Syntheses and Properties of Phthalocyaninato(2–)metallates(I) of Cobalt, Rhodium, and Iridium; Crystal Structure of Tetra(n-butyl)ammonium Phthalocyaninato(2–)cobaltate(I) Acetone Solvate Cobaltphthalocyaninate(2–) reacts with tetra(n-butyl)ammonium boranate in acetone yielding soluble tetra(n-butyl)ammonium phthalocyaninato(2–)cobaltate(I). The green platelets of its acetone solvate crystallize in the monoclinic space group P1 2₁/c (no. 14) with cell parameters: a = 12.370(1) Å, b = 23.370(3) Å, c = 15.952(8) Å, β = 93.55(2)°, Z = 4. The Co atom is located in the centre of the distorted phthalocyaninate (waving distortion).

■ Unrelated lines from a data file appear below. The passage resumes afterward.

Lemma filter_size_mono {V} (P : ShortCodePairingLocator * V → Prop) `{∀ kv, Decision (P kv)}
    (m m' : gmap ShortCodePairingLocator V) :
  m' ⊆ m → (size (filter P m') <= size (filter P m))%nat.
Proof. intros Hsub. by apply map_subseteq_size, map_filter_subseteq_mono. Qed.

(** What survives: the live rows, and exactly their messages. *)
Lemma cleanup_tables db now db1 :
  short_code_ok db → cleanup_short_code_state db now = Ok db1 →
  now <= I64_MAX
  ∧ short_code_attempt db1
    = filter (fun kv => now < arow_deadline kv.2) (short_code_attempt db)
  ∧ short_code_claim_rate db1
    = filter (fun kv => ¬ kv.1.2 < claim_window now) (short_code_claim_rate db)
  ∧ ∀ id n payload, short_code_message db1 !! (id, n) = Some payload
    ↔ short_code_message db !! (id, n) = Some payload
      ∧ ∃ l row, short_code_attempt db1 !! l = Some row ∧ arow_attempt_id row = id.
Proof.
  intros Hok. unfold cleanup_short_code_state, short_code_claim_window, to_sql_integer.
  intros H. inv_ok. subst r r0 db1. bool_prop. simpl. split; [done|].
  assert (∀ l row, filter (fun kv => ¬ arow_deadline kv.2 <= now) (short_code_attempt db) !! l = Some row
    ↔ short_code_attempt db !! l = Some row ∧ now < arow_deadline row) as Hlook.
  { intros l row. rewrite map_lookup_filter_Some. simpl. by rewrite Z.nle_gt. }
  split; [apply map_filter_ext; intros; simpl; lia|]. split; [done|].
  intros id n payload. rewrite map_lookup_filter_Some. simpl. apply and_congr_l. intros Hin.
  destruct (sc_messages _ Hok _ _ _ Hin) as (_ & _ & l & row & Hl & Hid).
  rewrite list_elem_of_fmap. split.
  - intros Hnot. exists l, row. split; [|done]. apply Hlook. split; [done|].
    apply Z.nle_gt. intros Hd. apply Hnot. exists (l, row). split; [done|].
    by apply elem_of_map_to_list, map_lookup_filter_Some.
  - intros (l' & row' & [Hl' Hd']%Hlook & Hid') ([l2 row2] & Heq & Hin2).
    apply elem_of_map_to_list, map_lookup_filter_Some in Hin2 as [Hl2 Hd2]. simpl in *.
    assert (l2 = l') as -> by (eapply (sc_unique _ Hok); eauto; congruence).
    simplify_eq. lia.
Qed.

Lemma cleanup_cleaned db now db1 :
  short_code_ok db → cleanup_short_code_state db now = Ok db1 → cleaned db now db1.
Proof.
  intros Hok H. apply (cleanup_tables _ _ _ Hok) in H as (Hnow & Hatt & Hrates & Hmsg).
  assert (∀ l row, short_code_attempt db1 !! l = Some row
    ↔ short_code_attempt db !! l = Some row ∧ now < arow_deadline row) as Hlook.
  { intros l row. rewrite Hatt. by rewrite map_lookup_filter_Some. }
  assert (∀ l row s, short_code_attempt db1 !! l = Some row →
    stage_payload db1 (arow_attempt_id row) s = stage_payload db (arow_attempt_id row) s) as Hpay.
  { intros l row s Hl. unfold stage_payload. apply option_eq. intros p. rewrite Hmsg. naive_solver. }
  assert (short_code_attempt db1 ⊆ short_code_attempt db) as Hsub.
  { rewrite Hatt. apply map_filter_subseteq. }
  split; try done. split.
  - intros l row Hl. eapply attempt_ok_ext; [intros s; by eapply Hpay|].
    apply Hlook in Hl as [Hl _]. by eapply (sc_rows _ Hok).
  - intros l l' row row' [? _]%Hlook [? _]%Hlook. by apply (sc_unique _ Hok).
  - intros id n p [Hin Hrow]%Hmsg. destruct (sc_messages _ Hok _ _ _ Hin) as (? & ? & _). done.
  - rewrite Hrates. intros l p w n [? _]%map_lookup_filter_Some. by eapply (sc_rates _ Hok).
  - pose proof (filter_size_mono (fun kv => active_row kv.2) _ _ Hsub).
    pose proof (sc_global _ Hok). lia.
  - intros p. pose proof (map_filter_subseteq_mono (fun kv => active_row kv.2) _ _ Hsub) as Hsub'.
    pose proof (filter_size_mono (fun kv => arow_owner kv.2 = p) _ _ Hsub').
    pose proof (sc_creator _ Hok p). lia.
  - intros p w. pose proof (sc_by_principal _ Hok p w) as Hb.
    rewrite principal_attempts_window in *. rewrite Hrates, window_attempts_clean.
    destruct (decide _); [done|lia].
  - intros l w. pose proof (sc_by_locator _ Hok l w) as Hb.
    rewrite locator_attempts_window in *. rewrite Hrates, window_attempts_clean.
    destruct (decide _); [done|lia].
Qed.

(** ** Writes preserve the invariant *)

Lemma size_filter_update (P : ShortCodePairingLocator * AttemptRow → Prop)
    `{∀ kv, Decision (P kv)} (t : gmap ShortCodePairingLocator AttemptRow) l row row' :
  t !! l = Some row → (P (l, row') → P (l, row)) →
  (size (filter P (<[l := row']> t)) <= size (filter P t))%nat.
Proof.
  intros Hl HP. rewrite map_filter_insert. destruct (decide (P (l, row'))) as [HP'|].
  - rewrite map_size_insert_Some; [done|]. exists row. apply map_lookup_filter_Some. auto.
  - apply filter_size_mono, delete_subseteq.
Qed.
(** The exact answer of a capability retrieval.  After any history, the claimant of
    a live, uncancelled, mutually confirmed attempt gets its capability, under a first
    take identifier or again under the same one; every other request is answered
    unavailable and changes nothing. *)
Theorem take_outcome ops p request now
    (Hnow : 0 <= now <= I64_MAX) :
  let db := (short_code_run empty_short_code_db ops).2 in
  (∀ payload, releasable db p request now payload →
     (take_short_code_capability db p request now).1 = Ok payload)
  ∧ ((∀ payload, ¬ releasable db p request now payload) →
     take_short_code_capability db p request now = (Err ShortCodeAttemptUnavailable, db)).
Proof.
  intros db. pose proof (reachable_ok ops : short_code_ok db) as Hok. split.
  - intros q (l & row & [Hl Hid Hv Hd Hcan] & Hcl & H5 & H6 & H7 & Ht).
    apply (take_commits db p request now l row); try done.
    apply (decide_take_iff db l row p request now (sc_rows _ Hok _ _ Hl)). by rewrite H7.
  - intros Hnot. unfold take_short_code_capability.
    destruct (transaction_loads db now (sct_attempt_id request) Hok Hnow) as
      (db1 & -> & Hc & [(l & row & Hl & Hid & Hd & _ & _ & Hload)|[_ Hload]]);
      cbn [mbind result_bind]; rewrite Hload; cbn [mbind result_bind ok_or]; [|done].
    pose proof (decide_take_iff db l row p request now (sc_rows _ Hok _ _ Hl)) as Hiff.
    destruct (decide_short_code_capability_take p request (stored_of db l row) now) as [dec|e] eqn:Hdec.
    + destruct (proj1 Hiff eq_refl) as (Hv & _ & Hcan & Hcl & H5 & H6 & [q7 H7] & Ht).
      destruct (Hnot q7). by exists l, row.
    + cbn [mbind result_bind transact]. unfold decide_short_code_capability_take in Hdec.
      match type of Hdec with context [fail_if ?b _] => destruct b end; simpl in Hdec;
        repeat case_match; by simplify_eq.
Qed.

Lemma snapshot_of_message a s :
  snapshot_message (snapshot_of a) s = if decide (s = Capability) then None else sca_message a s.
Proof.
  unfold snapshot_message. cbn [snap_messages snapshot_of].
  assert (∀ q, mk_ShortCodeRelayMessage s q ∈ visible_stages a
    ↔ s ≠ Capability ∧ sca_message a s = Some q) as Hin.
  { intros q. unfold visible_stages. rewrite list_elem_of_fmap. split.
    - intros ([s' q'] & [= -> ->] & [Hs Hq]%list_elem_of_filter). split; [done|].
      by apply elem_of_stages_of.
    - intros [Hs Hq]. exists (s, q). split; [done|]. apply list_elem_of_filter. split; [done|].
      by apply elem_of_stages_of. }
  destruct (filter _ (visible_stages a)) as [|[s' q] ms] eqn:E; simpl.
  - destruct (decide (s = Capability)); [done|]. destruct (sca_message a s) as [q|] eqn:Hq; [|done].
    assert (mk_ShortCodeRelayMessage s q ∈ filter (fun m => relay_message_stage m = s) (visible_stages a))
      as Hm by (apply list_elem_of_filter; split; [done|by apply Hin]).
    rewrite E in Hm. by apply elem_of_nil in Hm.
  - assert (mk_ShortCodeRelayMessage s' q
      ∈ filter (fun m => relay_message_stage m = s) (visible_stages a)) as Hm by (rewrite E; left).
    apply list_elem_of_filter in Hm as [Hs Hm]. simpl in Hs. subst s'.
    apply Hin in Hm as [Hne Hq]. by rewrite decide_False.
Qed.

(** The exact answer of a participant's read.  After any history, the creator or the
    claimant of a live, uncancelled attempt gets a snapshot that shows every stored stage
    except the capability, which only a take can release; anyone else, or any other
    attempt, is answered unavailable and nothing changes. *)
Theorem read_outcome ops p request now
    (Hnow : 0 <= now <= I64_MAX) :
  let db := (short_code_run empty_short_code_db ops).2 in
  let entitled l row := addresses db now (scr_version request) (scr_attempt_id request) l row
                        ∧ (p = arow_owner row ∨ arow_claimant row = Some p) in
  (∀ l row, entitled l row →
     ∃ snapshot, (read_short_code_attempt db p request now).1 = Ok snapshot
       ∧ ∀ s, snapshot_message snapshot s
              = if decide (s = Capability) then None
                else stage_payload db (scr_attempt_id request) s)
  ∧ ((∀ l row, ¬ entitled l row) →
     read_short_code_attempt db p request now = (Err ShortCodeAttemptUnavailable, db)).
Proof.
  intros db entitled. pose proof (reachable_ok ops : short_code_ok db) as Hok.
  unfold read_short_code_attempt.
  destruct (transaction_loads db now (scr_attempt_id request) Hok Hnow) as
    (db1 & -> & Hc & [(l & row & Hl & Hid & Hd & Hl1 & Heq & Hload)|[Hnone Hload]]);
    cbn [mbind result_bind]; rewrite Hload; cbn [mbind result_bind ok_or].
  2:{ split; [|done]. intros l row [[Hl Hid _ Hd _] _]. specialize (Hnone _ _ Hl Hid). lia. }
  unfold authorize_short_code_read. simpl.
  pose proof (snapshot_succeeds db1 l row (cl_ok _ _ _ Hc) Hl1) as Hsnap. rewrite Heq in Hsnap.
  match goal with |- context [fail_if ?b _] => destruct b eqn:Hb end;
    cbn [fail_if mbind result_bind]; bool_prop.
  - split; [|done]. intros l' row' [[Hl' Hid' Hv _ Hcan] Hp].
    assert (l' = l) as -> by (eapply (sc_unique _ Hok); eauto; congruence). simplify_eq.
    exfalso. destruct Hb as [[[?|?]|?]|[? ?]]; [congruence|lia|lia|]. destruct Hp; congruence.
  - rewrite Hsnap. cbn [mbind result_bind transact fst]. split.
    + intros _ _ _. eexists. split; [done|]. intros s. by rewrite snapshot_of_message, stored_of_message, Hid.
    + intros Hnot. destruct (Hnot l row). destruct Hb as [[[Hv ?] Hcan] Hp].
      apply dec_stable in Hv. split; [|].
      * split; try done. eapply active_not_cancelled; [by eapply (sc_rows _ Hok)|done].
      * destruct Hp as [Hp|Hp]; apply dec_stable in Hp; [by left|by right].
Qed.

The average Co–N_iso distance is 1.894 Å. Dichlorophthalocyaninato(2–)metal(III) acid of rhodium and iridium reacts in boiling sodium isopropylate/isopropanol with tetra(n-butyl)ammonium boranate yielding violet tetra(n-butyl)ammonium phthalocyaninato(2–)rhodate(I) and -iridate(I). The UV-VIS-NIR spectra show normal π–π* transitions of the pc^2– ligand which are shifted in the series Co < Rh < Ir to higher energy. Absorbances (in 10³ cm^–1) at 18.2/19.4/21.4/23.6 (Co), 22.0/22.8/40.4 (Rh) and 25.6 (Ir) are assigned to M → pc^2– charge transfer transitions. The vibrational spectra are typical for the pc^2– ligand. The very low absorbance of the IR bands at 916/1067/1330 cm^–1 is diagnostic for low-valent metal phthalocyaninates.